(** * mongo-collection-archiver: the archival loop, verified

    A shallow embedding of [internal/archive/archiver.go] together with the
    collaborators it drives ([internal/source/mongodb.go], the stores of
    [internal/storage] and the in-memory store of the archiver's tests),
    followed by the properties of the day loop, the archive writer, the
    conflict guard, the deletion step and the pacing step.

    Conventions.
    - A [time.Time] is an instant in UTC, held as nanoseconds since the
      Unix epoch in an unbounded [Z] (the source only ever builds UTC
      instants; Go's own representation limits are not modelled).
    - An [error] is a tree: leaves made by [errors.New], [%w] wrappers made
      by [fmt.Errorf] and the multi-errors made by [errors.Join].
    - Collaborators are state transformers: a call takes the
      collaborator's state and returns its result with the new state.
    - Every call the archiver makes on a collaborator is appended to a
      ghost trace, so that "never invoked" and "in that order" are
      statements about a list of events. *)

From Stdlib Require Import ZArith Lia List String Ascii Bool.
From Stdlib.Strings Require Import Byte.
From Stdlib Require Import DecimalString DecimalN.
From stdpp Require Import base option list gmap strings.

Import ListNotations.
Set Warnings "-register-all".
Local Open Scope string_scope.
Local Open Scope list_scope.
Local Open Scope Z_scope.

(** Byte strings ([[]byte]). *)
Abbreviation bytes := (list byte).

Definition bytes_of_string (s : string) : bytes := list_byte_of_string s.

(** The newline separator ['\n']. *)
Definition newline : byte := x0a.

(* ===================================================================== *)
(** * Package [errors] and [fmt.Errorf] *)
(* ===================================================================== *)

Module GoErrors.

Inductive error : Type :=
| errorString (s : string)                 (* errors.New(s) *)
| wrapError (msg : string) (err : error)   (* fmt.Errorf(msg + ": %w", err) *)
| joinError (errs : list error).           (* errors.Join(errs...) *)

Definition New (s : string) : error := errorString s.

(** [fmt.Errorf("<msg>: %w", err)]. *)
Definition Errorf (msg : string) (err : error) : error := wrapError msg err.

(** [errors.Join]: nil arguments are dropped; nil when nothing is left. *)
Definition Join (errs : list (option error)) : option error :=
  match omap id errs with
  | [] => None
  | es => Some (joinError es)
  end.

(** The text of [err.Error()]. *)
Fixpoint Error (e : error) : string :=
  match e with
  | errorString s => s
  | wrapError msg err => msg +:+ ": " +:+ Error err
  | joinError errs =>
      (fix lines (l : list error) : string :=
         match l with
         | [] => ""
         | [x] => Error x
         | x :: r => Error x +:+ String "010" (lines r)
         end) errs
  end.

--

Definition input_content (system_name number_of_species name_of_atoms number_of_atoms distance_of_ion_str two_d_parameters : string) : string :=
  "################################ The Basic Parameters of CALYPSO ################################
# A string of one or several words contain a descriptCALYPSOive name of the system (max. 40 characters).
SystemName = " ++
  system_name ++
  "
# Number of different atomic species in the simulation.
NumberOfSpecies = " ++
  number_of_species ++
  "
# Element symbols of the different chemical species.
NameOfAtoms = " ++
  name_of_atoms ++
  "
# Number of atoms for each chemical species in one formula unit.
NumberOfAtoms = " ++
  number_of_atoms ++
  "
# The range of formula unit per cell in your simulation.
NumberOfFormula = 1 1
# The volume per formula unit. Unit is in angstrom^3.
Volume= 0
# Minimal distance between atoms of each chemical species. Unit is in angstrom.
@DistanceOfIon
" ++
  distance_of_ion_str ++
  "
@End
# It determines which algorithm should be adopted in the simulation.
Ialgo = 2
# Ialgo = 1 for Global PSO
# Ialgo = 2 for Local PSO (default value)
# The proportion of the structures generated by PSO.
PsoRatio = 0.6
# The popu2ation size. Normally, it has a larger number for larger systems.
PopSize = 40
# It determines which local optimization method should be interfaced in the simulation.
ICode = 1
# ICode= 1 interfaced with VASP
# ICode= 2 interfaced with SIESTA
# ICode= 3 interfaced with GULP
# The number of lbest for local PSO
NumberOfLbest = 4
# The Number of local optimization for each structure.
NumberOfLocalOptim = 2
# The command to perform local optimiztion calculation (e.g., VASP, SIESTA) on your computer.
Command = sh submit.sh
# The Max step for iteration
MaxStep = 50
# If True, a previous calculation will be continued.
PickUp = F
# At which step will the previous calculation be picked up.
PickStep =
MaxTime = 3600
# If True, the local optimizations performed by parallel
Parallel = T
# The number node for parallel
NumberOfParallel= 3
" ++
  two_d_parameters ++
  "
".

---

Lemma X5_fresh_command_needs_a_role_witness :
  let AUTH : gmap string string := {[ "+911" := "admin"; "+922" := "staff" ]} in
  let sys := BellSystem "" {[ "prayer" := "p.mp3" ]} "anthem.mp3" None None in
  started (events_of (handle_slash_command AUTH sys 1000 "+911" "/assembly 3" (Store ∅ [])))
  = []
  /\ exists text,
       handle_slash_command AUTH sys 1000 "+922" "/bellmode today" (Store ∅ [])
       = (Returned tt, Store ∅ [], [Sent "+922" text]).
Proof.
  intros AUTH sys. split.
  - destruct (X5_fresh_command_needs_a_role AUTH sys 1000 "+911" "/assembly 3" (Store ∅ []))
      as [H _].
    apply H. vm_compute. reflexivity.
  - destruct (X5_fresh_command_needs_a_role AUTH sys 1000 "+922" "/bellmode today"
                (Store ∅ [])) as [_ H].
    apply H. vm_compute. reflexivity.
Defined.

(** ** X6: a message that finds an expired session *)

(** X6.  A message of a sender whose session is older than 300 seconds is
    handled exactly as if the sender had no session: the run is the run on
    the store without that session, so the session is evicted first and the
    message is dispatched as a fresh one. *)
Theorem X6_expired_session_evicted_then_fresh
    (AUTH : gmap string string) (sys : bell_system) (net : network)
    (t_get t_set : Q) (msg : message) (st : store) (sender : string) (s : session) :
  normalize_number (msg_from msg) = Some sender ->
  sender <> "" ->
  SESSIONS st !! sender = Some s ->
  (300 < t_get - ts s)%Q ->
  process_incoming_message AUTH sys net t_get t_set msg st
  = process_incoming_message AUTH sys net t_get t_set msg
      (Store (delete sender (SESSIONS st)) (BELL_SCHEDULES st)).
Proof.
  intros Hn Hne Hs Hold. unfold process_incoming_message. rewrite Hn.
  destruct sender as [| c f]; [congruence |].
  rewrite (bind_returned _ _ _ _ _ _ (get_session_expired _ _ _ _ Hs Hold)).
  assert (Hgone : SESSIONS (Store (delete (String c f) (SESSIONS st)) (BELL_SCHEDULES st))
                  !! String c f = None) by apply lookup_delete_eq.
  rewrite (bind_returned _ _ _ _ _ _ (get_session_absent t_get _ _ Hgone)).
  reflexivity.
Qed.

* [REQUIREMENT] Wherever "intros" turns up in the records, copy the whole line.

* [OUTPUT FOR THIS TASK]
  intros AUTH sys. split.
  intros Hn Hne Hs Hold. unfold process_incoming_message. rewrite Hn.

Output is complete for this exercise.